- _Task directions_: Would you return the lines between the one holding "(* ===== verification/Graph.v ===== *)" and the one holding "The thread-local [STACK]", inclusive, and only those, exactly as they stand in the listing below?

- _Exercise data_:

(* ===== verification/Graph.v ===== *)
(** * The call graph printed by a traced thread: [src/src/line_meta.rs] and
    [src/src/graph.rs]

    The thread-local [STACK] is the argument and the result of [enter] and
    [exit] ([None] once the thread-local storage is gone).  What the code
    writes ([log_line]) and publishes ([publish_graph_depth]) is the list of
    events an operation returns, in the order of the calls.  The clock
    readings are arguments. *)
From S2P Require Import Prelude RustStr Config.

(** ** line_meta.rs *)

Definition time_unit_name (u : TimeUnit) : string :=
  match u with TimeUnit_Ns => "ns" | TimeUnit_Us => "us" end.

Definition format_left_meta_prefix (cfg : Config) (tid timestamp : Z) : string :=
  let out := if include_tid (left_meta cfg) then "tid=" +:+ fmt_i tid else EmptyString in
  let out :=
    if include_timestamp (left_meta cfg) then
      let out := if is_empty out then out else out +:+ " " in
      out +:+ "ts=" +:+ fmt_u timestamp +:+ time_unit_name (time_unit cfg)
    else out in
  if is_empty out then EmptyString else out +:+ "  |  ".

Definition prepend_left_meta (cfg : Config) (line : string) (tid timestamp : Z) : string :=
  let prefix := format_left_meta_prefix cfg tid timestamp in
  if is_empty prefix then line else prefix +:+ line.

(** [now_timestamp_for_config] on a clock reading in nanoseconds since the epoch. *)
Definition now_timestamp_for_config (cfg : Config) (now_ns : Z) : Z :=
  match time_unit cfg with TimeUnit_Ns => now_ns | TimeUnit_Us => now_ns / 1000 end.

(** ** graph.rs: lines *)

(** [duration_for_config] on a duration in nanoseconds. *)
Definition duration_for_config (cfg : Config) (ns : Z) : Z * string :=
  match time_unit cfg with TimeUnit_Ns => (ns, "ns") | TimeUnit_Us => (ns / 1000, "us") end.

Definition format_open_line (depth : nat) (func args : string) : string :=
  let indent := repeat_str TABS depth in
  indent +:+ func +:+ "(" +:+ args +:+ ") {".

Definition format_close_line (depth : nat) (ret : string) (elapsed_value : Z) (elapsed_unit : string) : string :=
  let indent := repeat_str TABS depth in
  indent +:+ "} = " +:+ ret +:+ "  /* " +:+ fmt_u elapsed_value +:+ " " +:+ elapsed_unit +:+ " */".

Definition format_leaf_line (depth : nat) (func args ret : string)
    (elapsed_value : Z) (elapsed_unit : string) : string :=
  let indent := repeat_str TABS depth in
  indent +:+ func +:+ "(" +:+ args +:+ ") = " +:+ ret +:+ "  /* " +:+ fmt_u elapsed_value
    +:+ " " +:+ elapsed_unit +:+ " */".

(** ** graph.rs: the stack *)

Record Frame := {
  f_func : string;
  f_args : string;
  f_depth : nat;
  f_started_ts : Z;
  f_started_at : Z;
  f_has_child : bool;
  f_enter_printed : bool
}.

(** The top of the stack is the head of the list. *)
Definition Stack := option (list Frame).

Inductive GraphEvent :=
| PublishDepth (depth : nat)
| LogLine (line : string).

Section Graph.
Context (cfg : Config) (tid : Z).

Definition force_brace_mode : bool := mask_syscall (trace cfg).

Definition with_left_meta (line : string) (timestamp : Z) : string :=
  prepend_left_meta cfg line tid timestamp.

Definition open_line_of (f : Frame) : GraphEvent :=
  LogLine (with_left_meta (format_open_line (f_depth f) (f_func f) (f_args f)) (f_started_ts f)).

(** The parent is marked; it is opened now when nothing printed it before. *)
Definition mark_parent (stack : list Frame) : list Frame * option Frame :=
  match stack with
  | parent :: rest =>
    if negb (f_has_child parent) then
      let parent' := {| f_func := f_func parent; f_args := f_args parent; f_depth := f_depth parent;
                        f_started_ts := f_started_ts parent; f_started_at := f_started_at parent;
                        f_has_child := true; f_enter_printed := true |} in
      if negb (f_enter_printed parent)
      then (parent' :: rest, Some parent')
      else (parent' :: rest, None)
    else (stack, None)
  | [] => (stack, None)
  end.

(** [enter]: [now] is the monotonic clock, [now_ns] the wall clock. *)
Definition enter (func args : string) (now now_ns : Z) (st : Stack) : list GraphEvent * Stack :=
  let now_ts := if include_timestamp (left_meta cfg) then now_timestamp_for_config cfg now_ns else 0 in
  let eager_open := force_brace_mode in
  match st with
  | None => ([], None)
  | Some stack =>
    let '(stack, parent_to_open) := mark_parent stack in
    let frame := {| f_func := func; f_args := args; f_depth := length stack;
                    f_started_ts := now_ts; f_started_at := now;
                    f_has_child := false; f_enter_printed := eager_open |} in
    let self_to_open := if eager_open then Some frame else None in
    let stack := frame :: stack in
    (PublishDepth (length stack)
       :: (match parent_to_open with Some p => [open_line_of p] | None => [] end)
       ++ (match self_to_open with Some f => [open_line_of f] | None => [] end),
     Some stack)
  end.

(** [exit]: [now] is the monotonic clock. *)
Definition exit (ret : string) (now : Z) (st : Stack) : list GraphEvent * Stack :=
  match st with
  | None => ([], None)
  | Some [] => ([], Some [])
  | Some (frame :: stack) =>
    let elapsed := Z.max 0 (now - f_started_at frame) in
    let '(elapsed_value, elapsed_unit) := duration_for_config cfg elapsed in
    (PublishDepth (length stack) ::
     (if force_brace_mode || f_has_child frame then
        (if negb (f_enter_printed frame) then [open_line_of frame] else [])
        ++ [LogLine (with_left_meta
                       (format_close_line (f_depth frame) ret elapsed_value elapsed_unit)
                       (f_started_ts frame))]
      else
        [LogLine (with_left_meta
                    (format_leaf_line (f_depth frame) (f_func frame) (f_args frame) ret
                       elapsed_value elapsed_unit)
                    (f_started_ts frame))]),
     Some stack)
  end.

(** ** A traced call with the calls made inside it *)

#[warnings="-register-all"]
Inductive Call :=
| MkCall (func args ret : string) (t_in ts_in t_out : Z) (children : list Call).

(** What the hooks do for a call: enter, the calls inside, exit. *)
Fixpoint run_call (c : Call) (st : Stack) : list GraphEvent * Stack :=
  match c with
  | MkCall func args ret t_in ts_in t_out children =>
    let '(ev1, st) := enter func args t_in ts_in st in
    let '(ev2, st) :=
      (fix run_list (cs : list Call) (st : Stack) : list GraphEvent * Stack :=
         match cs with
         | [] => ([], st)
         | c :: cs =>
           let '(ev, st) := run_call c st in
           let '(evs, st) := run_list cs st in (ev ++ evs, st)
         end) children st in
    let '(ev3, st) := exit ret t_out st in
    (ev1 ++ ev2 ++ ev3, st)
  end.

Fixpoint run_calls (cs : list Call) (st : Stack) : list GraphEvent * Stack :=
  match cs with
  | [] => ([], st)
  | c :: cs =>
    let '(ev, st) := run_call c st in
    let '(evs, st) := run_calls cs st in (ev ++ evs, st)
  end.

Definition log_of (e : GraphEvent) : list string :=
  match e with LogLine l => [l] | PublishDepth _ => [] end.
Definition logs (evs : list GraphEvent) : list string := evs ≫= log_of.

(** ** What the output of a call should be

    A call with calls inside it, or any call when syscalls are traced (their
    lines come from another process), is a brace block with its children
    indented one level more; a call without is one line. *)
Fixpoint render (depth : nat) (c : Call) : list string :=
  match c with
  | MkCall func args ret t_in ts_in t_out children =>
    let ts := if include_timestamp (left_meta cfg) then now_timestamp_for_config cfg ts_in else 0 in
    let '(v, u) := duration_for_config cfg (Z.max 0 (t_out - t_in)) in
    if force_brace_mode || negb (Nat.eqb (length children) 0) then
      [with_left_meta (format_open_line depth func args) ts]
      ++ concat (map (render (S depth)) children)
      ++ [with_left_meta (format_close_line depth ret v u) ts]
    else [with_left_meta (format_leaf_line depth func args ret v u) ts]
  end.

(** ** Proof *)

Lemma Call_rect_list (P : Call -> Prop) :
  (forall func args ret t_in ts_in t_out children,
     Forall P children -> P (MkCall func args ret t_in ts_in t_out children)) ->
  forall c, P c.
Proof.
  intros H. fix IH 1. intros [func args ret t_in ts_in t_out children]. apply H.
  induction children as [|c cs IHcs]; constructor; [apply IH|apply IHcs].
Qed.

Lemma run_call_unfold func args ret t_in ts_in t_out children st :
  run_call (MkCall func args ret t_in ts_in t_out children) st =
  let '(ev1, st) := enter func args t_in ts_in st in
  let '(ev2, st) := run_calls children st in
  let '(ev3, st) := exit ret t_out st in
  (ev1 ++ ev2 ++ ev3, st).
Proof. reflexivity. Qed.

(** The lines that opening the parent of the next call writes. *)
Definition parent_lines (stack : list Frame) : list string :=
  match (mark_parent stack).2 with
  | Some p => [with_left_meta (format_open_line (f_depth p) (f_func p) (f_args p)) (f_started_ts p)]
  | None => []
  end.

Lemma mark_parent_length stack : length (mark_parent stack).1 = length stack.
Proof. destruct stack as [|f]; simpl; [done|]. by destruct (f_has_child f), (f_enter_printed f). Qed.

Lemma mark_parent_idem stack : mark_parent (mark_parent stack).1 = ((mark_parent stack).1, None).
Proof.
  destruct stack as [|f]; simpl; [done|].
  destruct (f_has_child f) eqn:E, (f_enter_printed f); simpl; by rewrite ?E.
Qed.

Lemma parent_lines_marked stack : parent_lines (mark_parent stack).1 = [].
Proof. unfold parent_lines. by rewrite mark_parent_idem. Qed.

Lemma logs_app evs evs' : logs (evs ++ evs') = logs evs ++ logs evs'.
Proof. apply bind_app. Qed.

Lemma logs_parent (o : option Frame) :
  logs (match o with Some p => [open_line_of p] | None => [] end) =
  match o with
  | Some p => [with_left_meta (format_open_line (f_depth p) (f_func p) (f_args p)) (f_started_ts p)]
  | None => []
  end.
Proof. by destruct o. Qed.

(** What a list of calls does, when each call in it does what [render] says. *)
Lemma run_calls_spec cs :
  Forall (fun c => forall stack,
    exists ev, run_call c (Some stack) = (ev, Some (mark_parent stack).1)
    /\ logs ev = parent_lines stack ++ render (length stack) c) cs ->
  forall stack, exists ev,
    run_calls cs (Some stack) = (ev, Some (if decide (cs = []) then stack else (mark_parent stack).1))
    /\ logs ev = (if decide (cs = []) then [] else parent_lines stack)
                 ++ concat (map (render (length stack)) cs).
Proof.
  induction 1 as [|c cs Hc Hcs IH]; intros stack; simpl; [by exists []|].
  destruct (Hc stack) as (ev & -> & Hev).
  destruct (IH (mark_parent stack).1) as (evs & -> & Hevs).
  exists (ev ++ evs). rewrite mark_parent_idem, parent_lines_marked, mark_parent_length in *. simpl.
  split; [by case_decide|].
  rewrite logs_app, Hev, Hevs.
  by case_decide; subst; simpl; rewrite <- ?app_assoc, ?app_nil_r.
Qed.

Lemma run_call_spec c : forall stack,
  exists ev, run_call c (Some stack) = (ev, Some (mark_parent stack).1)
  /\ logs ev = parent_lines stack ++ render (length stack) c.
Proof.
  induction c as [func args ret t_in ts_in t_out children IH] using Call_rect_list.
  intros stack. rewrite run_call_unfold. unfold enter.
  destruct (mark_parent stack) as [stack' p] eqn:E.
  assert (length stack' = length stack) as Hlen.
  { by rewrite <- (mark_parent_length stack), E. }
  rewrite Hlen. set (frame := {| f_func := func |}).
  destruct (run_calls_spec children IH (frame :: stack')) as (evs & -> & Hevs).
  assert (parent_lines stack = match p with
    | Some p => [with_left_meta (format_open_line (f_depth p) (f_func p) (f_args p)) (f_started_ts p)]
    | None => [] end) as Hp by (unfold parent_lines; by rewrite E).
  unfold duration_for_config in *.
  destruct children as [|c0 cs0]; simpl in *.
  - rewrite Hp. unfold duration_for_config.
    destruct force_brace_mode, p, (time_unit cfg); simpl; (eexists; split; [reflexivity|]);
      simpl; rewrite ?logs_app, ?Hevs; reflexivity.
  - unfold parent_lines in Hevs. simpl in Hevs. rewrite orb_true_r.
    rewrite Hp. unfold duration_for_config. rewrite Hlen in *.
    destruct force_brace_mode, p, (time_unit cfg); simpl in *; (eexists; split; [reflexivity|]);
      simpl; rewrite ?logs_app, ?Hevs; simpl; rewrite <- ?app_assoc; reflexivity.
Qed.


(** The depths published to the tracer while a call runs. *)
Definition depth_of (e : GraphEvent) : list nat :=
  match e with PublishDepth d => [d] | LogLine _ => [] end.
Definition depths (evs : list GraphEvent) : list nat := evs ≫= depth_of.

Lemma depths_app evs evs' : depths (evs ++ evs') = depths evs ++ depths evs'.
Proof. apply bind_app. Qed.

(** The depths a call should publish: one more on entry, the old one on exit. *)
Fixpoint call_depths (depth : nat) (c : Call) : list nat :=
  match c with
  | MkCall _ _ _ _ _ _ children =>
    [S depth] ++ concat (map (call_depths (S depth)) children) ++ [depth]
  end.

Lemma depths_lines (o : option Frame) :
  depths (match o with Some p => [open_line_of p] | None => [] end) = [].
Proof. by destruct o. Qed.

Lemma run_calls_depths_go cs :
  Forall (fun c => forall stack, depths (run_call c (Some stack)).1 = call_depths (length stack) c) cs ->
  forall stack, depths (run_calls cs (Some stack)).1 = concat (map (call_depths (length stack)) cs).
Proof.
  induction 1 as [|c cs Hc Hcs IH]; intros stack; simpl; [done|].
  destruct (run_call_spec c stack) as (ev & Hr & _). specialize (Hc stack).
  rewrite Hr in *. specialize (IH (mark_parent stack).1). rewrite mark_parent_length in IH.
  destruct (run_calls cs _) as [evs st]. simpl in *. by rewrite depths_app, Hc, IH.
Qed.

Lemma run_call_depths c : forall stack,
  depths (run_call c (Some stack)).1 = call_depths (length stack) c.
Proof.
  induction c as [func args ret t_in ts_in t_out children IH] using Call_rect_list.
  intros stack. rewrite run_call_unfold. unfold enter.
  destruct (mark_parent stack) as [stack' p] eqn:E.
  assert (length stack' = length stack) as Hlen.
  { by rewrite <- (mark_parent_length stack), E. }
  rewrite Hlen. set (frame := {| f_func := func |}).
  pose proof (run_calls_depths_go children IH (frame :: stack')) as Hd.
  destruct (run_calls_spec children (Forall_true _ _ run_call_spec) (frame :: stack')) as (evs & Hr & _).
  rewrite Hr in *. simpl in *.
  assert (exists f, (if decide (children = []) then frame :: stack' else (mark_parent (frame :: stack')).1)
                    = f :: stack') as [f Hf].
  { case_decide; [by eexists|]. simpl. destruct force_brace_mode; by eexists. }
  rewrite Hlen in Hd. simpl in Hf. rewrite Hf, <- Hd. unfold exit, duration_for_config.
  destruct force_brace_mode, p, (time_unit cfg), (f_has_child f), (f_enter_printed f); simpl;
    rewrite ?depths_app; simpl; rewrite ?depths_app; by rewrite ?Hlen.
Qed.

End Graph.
---
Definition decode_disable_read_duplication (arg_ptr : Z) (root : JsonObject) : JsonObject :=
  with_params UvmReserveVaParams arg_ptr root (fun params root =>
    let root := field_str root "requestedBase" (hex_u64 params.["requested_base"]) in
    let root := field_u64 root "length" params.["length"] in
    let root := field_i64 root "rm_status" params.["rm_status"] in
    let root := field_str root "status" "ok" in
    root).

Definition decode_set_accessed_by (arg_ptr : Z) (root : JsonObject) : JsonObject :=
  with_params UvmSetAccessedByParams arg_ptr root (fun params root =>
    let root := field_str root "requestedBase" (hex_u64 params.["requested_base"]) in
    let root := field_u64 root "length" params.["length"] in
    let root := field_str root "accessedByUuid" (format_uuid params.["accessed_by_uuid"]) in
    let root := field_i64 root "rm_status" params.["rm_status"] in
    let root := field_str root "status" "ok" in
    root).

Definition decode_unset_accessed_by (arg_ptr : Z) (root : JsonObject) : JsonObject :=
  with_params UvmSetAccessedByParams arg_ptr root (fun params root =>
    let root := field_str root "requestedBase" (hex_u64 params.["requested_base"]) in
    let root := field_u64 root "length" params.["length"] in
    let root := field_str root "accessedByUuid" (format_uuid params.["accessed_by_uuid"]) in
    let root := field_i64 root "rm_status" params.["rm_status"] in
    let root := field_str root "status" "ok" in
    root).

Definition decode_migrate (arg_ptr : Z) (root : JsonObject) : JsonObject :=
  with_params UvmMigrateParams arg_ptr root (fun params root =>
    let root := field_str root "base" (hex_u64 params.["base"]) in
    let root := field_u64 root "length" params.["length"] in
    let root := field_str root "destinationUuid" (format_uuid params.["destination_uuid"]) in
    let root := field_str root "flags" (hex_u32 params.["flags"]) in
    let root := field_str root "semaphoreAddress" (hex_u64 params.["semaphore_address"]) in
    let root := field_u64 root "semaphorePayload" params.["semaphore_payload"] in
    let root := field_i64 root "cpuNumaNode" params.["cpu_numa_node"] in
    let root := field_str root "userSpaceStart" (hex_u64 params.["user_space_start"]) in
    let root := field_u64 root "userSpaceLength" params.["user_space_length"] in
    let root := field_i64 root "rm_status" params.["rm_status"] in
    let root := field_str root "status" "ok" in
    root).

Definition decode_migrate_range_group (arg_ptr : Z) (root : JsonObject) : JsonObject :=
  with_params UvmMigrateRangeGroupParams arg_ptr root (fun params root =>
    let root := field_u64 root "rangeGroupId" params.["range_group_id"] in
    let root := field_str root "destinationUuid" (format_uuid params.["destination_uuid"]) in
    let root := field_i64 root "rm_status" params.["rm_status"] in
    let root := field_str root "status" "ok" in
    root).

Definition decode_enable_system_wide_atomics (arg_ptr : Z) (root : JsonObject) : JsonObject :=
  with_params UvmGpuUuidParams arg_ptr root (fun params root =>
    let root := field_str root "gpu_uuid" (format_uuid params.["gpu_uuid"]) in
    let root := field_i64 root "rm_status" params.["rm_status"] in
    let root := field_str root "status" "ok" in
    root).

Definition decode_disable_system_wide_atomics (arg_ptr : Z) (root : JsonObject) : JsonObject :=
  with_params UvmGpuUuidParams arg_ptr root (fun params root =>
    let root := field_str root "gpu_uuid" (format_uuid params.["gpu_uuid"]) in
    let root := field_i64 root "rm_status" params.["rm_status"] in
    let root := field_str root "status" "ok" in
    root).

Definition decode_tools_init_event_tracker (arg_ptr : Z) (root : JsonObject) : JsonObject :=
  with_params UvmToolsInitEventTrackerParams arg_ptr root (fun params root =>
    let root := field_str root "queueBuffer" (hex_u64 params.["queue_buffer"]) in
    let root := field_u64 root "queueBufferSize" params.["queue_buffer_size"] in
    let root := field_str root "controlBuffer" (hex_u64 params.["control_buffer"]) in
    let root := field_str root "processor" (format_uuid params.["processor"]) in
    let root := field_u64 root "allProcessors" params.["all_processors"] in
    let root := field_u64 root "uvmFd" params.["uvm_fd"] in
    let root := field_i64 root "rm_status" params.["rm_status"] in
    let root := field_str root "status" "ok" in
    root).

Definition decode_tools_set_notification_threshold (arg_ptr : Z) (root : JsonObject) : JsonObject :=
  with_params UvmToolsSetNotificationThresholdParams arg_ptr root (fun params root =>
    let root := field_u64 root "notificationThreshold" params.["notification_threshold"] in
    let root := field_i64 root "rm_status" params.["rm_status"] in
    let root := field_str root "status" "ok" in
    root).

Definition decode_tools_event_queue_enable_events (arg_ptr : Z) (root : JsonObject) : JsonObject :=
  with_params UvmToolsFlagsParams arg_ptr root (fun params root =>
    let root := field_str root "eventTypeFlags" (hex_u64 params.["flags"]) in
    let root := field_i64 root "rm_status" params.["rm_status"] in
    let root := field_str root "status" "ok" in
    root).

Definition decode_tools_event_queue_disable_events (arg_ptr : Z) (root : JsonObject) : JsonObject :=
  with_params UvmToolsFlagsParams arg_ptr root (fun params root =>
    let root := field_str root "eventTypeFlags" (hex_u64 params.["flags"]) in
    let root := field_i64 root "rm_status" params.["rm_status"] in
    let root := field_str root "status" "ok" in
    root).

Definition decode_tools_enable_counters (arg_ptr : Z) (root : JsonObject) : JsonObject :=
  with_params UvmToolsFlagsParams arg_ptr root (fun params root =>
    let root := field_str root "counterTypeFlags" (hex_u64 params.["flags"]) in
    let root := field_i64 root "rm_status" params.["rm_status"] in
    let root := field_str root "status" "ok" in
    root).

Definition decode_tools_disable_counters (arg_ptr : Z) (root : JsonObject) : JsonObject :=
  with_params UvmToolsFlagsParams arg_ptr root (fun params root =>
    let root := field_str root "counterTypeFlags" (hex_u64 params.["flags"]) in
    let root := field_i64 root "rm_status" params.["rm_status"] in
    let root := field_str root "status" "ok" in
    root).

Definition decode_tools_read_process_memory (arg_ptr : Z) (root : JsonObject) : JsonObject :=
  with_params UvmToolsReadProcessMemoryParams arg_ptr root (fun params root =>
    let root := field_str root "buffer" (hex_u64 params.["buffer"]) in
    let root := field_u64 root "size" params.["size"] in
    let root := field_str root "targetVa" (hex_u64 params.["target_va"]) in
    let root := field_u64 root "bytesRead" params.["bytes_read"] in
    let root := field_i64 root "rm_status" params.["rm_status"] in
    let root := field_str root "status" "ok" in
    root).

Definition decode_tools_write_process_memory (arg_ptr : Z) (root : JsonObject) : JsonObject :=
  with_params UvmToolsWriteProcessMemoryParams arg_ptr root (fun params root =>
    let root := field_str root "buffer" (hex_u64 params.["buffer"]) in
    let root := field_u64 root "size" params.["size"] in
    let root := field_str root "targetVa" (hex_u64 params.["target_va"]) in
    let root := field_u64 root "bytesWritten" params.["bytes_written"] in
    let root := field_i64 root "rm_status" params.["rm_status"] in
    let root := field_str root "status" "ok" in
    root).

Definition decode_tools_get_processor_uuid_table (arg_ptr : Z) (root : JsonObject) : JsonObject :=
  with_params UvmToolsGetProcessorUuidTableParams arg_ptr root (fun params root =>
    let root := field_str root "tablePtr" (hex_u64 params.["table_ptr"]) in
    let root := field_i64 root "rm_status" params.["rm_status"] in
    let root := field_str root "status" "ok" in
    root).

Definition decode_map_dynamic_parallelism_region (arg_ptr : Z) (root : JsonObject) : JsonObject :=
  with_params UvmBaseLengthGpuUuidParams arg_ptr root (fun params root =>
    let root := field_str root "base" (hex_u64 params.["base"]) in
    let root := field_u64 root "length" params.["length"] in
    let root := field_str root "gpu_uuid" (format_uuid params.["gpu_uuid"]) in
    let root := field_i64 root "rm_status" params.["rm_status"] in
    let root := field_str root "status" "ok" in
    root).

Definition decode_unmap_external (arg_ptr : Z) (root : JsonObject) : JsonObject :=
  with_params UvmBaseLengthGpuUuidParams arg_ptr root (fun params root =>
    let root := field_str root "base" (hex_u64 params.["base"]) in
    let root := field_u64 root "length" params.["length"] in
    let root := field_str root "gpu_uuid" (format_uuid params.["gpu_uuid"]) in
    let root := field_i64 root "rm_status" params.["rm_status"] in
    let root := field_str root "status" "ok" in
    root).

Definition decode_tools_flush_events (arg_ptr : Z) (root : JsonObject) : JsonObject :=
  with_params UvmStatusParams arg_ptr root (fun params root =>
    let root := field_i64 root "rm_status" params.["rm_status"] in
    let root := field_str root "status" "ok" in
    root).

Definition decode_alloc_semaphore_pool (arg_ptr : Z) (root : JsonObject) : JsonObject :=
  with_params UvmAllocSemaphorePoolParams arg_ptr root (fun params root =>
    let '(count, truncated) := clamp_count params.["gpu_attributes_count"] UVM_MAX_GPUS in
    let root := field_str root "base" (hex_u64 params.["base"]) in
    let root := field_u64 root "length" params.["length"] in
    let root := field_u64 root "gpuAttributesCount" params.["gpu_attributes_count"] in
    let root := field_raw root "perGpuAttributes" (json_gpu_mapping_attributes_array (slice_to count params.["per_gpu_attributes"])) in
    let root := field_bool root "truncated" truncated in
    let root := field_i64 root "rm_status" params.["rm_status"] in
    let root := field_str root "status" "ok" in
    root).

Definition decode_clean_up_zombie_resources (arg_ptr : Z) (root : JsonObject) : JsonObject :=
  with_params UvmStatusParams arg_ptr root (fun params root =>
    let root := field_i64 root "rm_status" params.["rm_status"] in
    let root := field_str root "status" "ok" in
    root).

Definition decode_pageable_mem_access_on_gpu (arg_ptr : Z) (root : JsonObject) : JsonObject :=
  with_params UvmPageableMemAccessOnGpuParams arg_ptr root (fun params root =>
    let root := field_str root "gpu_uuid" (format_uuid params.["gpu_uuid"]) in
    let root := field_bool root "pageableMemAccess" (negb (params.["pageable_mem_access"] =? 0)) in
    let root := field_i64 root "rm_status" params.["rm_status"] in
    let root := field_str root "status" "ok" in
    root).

- _Task result_:
(* ===== verification/Graph.v ===== *)
(** * The call graph printed by a traced thread: [src/src/line_meta.rs] and
    [src/src/graph.rs]

    The thread-local [STACK] is the argument and the result of [enter] and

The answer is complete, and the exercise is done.